> Task directions: Return exactly these lines and no others: the one containing "[_PyUnicode_IsWhitespace]. *)" and all that follow it to the end of the listing below.

---

(** * Seinfeld script generator: retrieval tool, crew runner and CLI entry point

    A shallow embedding of
    [seinfeld_script_generator/tools/couchbase_rag.py],
    [seinfeld_script_generator/crew.py] and [main.py].

    Python [str] values are sequences of Unicode code points ([list N]);
    exceptions are an explicit [outcome]; calls that leave the process
    (Couchbase SDK, embedding client, CrewAI, the terminal, the file system)
    are fields of a [World] record, and every such call is recorded in an
    event trace so that "is never called" is a statement about the trace. *)

From Stdlib Require Import List String Ascii NArith ZArith Bool Lia.
From Stdlib Require Import DecimalString.
Import ListNotations.

Set Implicit Arguments.
Open Scope string_scope.
Open Scope list_scope.

(* ================================================================== *)
(** ** Python strings *)

Module Py.

Definition char := N.
Definition pystr := list char.

(** A source-code literal, read as code points (all literals of the
    program are ASCII). *)
Definition lit (s : string) : pystr :=
  List.map N_of_ascii (list_ascii_of_string s).

(** [str.isspace] on one code point: the table of CPython's
    [_PyUnicode_IsWhitespace]. *)
Definition isspace (c : char) : bool :=
  ((9 <=? c) && (c <=? 13) || (28 <=? c) && (c <=? 32)
   || (c =? 133) || (c =? 160) || (c =? 5760)
   || (8192 <=? c) && (c <=? 8202)
   || (c =? 8232) || (c =? 8233) || (c =? 8239) || (c =? 8287)
   || (c =? 12288))%N.

Definition eqb (a b : pystr) : bool :=
  if list_eq_dec N.eq_dec a b then true else false.

(** [s.startswith(p)] *)
Fixpoint startswith (p s : pystr) : bool :=
  match p, s with
  | [], _ => true
  | _ :: _, [] => false
  | a :: p', b :: s' => (a =? b)%N && startswith p' s'
  end.

(** [p in s] *)
Fixpoint contains (p s : pystr) : bool :=
  startswith p s ||
  match s with
  | [] => false
  | _ :: s' => contains p s'
  end.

---

> Result:
    [_PyUnicode_IsWhitespace]. *)
Definition isspace (c : char) : bool :=
  ((9 <=? c) && (c <=? 13) || (28 <=? c) && (c <=? 32)
   || (c =? 133) || (c =? 160) || (c =? 5760)
   || (8192 <=? c) && (c <=? 8202)
   || (c =? 8232) || (c =? 8233) || (c =? 8239) || (c =? 8287)
   || (c =? 12288))%N.

Definition eqb (a b : pystr) : bool :=
  if list_eq_dec N.eq_dec a b then true else false.

(** [s.startswith(p)] *)
Fixpoint startswith (p s : pystr) : bool :=
  match p, s with
  | [], _ => true
  | _ :: _, [] => false
  | a :: p', b :: s' => (a =? b)%N && startswith p' s'
  end.

(** [p in s] *)
Fixpoint contains (p s : pystr) : bool :=
  startswith p s ||
  match s with
  | [] => false
  | _ :: s' => contains p s'
  end.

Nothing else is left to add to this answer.